Mumcu’nun kitaptaki yazılarında neler anlattığından tek tek bahsetmeyi anlamlı bulmuyorum. Kitaptan birkaç alıntı ile bu yazımı bitireceğim. Herkesi Uğur Mumcu’yu ve gerçekleri kişisel çıkarlar, siyasi planlar uğruna çarpıtmadan yazanları okumaya, geçmişi anlayarak aynı sahneleri tekrar tekrar izlememek/yaşamamak için dürüstçe çalışmaya davet ediyorum.
“Ülkemizde özgür tartışma ortamı elbirliği ile yok edilmiştir. …İlle de küfür, ille de saldırı, ille de karşısındakini hain ilan etme tutkusu özgür düşünceye dolayısıyla demokrasiye zarar vermektedir.”
“Ülke baştan aşağı ekonomik ve siyasal çalkantılar içinde sallanıyor. Fiyat artışları, enflasyon, işsizlik baş döndürücü süratle ilerliyor.”
“Kapkaççı ekonominin bekçiliği, çarpık kapitalizm, parti yöneticilerinin ceplerine girip çıkan vergi iadeleri ve kaskatı bir özgürlük düşmanlığı ….’nin temel felsefesidir.”
“Evet biliyoruz, gizli raporlar (2), geçerli hukuksal belgeler değildir. Hukuk devletinde suçları bağımsız mahkemeler belirler. Fakat hukuk devletinde, bu nitelikte raporları alan devlet sorumlularına düşen görevler vardır. İşte yapılmayan görev bu görevdir.”
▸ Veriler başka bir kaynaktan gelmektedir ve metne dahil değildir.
(** [wake_claim]: on success, the fiber the caller has to wait for and post. *)
Definition wake_claim (c p : positive) (value : Z) : prog world (option (option positive)) :=
  e ← get_ent p;
  if cancelled e then bump_dead c;; mret None
  else
    stale ← match kind e with
            | GOC_FIBER => f ← get_fiber (coro e);
                           mret ((parked f =? 0) || (want_of e <? parked f))
            | _ => mret false
            end;
    if stale : bool then bump_dead c;; mret None
    else
      claimed ← try_claim_wake p;
      if negb claimed then bump_dead c;; mret None
      else
        upd_ent p (set_result value);;
        upd_ent p (set_ok GOC_OK);;
        match kind e with
        | GOC_FIBER => mret (Some (Some (coro e)))
        | GOC_CALLBACK => post_callback p value;; mret (Some None)
        | GOC_SYNC => goc_sync_post (sync_sem_ptr e);; mret (Some None)
        end.

(** ** Waiter lists *)

Inductive side := Takers | Putters.
#[export] Instance side_eq : EqDecision side.
Proof. solve_decision. Defined.

Definition head_of (s : side) (ch : goc_chan) : option positive :=
  match s with Takers => takers ch | Putters => putters ch end.
Definition tail_of (s : side) (ch : goc_chan) : option positive :=
  match s with Takers => takers_tail ch | Putters => putters_tail ch end.
Definition set_list (s : side) (h t : option positive) (ch : goc_chan) : goc_chan :=
  match s with Takers => set_takers h t ch | Putters => set_putters h t ch end.

(** The walk of [chan_list_append] to the real last node. *)
Fixpoint find_last (fuel : nat) (cur : positive) : prog world positive :=
  match fuel with
  | O => HANG
  | S fuel => e ← get_ent cur;
              match next e with None => mret cur | Some n => find_last fuel n end
  end.

Definition chan_list_append (s : side) (c p : positive) : prog world () :=
  upd_ent p (set_next None);;
  ch ← get_chan c;
  match tail_of s ch, head_of s ch with
  | Some t, h => upd_ent t (set_next (Some p));; upd_chan c (set_list s h (Some p))
  | None, None => upd_chan c (set_list s (Some p) (Some p))
  | None, Some h =>
      last ← (λ w, find_last (S (size (ents w))) h w);
      upd_ent last (set_next (Some p));;
      upd_chan c (set_list s (Some h) (Some p))
  end.

(** [*pp = n; if (n == NULL) tail = NULL;], with [pp] at the head of the list. *)
Definition pop_head (s : side) (c : positive) (n : option positive) : prog world () :=
  upd_chan c (λ ch, set_list s n (match n with None => None | _ => tail_of s ch end) ch).

(** The loop the four matching functions share: entries are removed from the
    head of the list until one of them is woken by [attempt]. *)
Fixpoint scan_waiters {A} (fuel : nat) (s : side) (c : positive)
    (attempt : positive → goc_entry → prog world (option A)) : prog world (option A) :=
  match fuel with
  | O => HANG
  | S fuel =>
      ch ← get_chan c;
      match head_of s ch with
      | None => mret None
      | Some p =>
          e ← get_ent p;
          if cancelled e then pop_head s c (next e);; scan_waiters fuel s c attempt
          else
            r ← attempt p e;
            pop_head s c (next e);;
            match r with Some a => mret (Some a) | None => scan_waiters fuel s c attempt end
      end
  end.

(** A list is never longer than the heap it lives in. *)
Definition scan {A} (s : side) (c : positive)
    (attempt : positive → goc_entry → prog world (option A)) : prog world (option A) :=
  λ w, scan_waiters (S (size (ents w))) s c attempt w.

Definition chan_put_to_taker (c : positive) (val : Z) : prog world bool :=
  r ← scan Takers c (λ p _, b ← wake c p val; mret (if b : bool then Some tt else None));
  mret (bool_decide (is_Some r)).

Definition chan_take_from_putter (c : positive) : prog world (option Z) :=
  scan Putters c (λ p e, b ← wake c p 0; mret (if b : bool then Some (put_val e) else None)).

(** The fiber to post after the lock is released, with its park word. *)
Definition claim : Type := option positive * Z.

Definition chan_put_to_taker_claim (c : positive) (val : Z) : prog world (option claim) :=
  scan Takers c (λ p e, r ← wake_claim c p val; mret ((λ fe, (fe, want_of e)) <$> r)).

Definition chan_take_from_putter_claim (c : positive) : prog world (option (Z * claim)) :=
  scan Putters c (λ p e, r ← wake_claim c p 0; mret ((λ fe, (put_val e, (fe, want_of e))) <$> r)).

Definition chan_put_to_buffer (c : positive) (val : Z) : prog world bool :=
  ch ← get_chan c;
  if buf_size ch <=? buf_count ch then mret false
  else
    let tail := (buf_head ch +% buf_count ch) mod buf_size ch in
    b ← of_option (zset (buf ch) tail val);
    upd_chan c (set_ring b (buf_head ch) (buf_count ch +% 1) (item_count ch +% 1));;
    mret true.

Definition chan_take_from_buffer (c : positive) : prog world (option Z) :=
  ch ← get_chan c;
  if buf_count ch =? 0 then mret None
  else
    v ← of_option (zget (buf ch) (buf_head ch));
    upd_chan c (set_ring (buf ch) ((buf_head ch +% 1) mod buf_size ch) (buf_count ch -% 1)
                  (if 0 <? item_count ch then item_count ch - 1 else item_count ch));;
    mret (Some v).

(** ** Compaction *)

Definition GOC_DEAD_COUNT_THRESHOLD : Z := 8.

(** [*pp = n], where [pp] is the head field or the [next] field of an entry. *)
Definition store_pp (s : side) (c : positive) (pp : option positive) (n : option positive)
    : prog world () :=
  match pp with
  | None => upd_chan c (λ ch, set_list s n (tail_of s ch) ch)
  | Some q => upd_ent q (set_next n)
  end.

Definition load_pp (s : side) (c : positive) (pp : option positive) : prog world (option positive) :=
  match pp with
  | None => ch ← get_chan c; mret (head_of s ch)
  | Some q => e ← get_ent q; mret (next e)
  end.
“Bu konu doğrudan doğruya basın özgürlüğüyle ilgilidir. Daha da önemlisi içinde yaşadığımız düzen bir hukuk devleti mi yoksa bir polis devleti midir? Konu, doğrudan doğruya bu sorularla ilgilidir.”

Kırmızı Başlıklı Corona
(1) Sabiha-Zekeriya Sertel, Davamız ve Müdafaamız, Can Yayınları, 2015
(2) Emniyet Genel Müdürlüğü tarafından düzenlendiği ve dönemin başbakanına sunulduğu söylenen bir rapordan bahsedilmektedir.